What you need to do = Find the lines of data that contain the string "Open", then list them.

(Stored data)
>>>>

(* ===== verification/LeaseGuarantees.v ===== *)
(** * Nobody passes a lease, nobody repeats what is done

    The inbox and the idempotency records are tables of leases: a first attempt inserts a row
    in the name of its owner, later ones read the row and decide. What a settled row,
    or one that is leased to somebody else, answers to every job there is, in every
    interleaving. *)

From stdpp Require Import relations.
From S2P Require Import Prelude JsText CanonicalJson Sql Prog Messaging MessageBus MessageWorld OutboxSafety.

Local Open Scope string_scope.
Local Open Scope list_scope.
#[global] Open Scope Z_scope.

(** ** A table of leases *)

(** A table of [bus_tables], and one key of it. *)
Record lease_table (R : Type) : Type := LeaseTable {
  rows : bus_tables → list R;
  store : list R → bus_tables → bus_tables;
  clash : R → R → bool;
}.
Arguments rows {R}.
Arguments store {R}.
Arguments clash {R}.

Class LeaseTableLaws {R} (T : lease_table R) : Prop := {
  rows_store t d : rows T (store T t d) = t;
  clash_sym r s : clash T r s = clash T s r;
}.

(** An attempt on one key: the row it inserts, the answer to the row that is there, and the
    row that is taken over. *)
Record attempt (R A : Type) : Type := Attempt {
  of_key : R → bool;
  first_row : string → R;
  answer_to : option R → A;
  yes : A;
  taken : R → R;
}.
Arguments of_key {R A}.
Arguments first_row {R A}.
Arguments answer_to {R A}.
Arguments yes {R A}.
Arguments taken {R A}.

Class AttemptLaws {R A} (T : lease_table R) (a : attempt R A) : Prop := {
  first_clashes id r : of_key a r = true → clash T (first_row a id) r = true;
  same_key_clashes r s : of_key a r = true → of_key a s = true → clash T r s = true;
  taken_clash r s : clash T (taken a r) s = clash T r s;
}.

<<<<

Completed task =
Local Open Scope string_scope.
Local Open Scope list_scope.
#[global] Open Scope Z_scope.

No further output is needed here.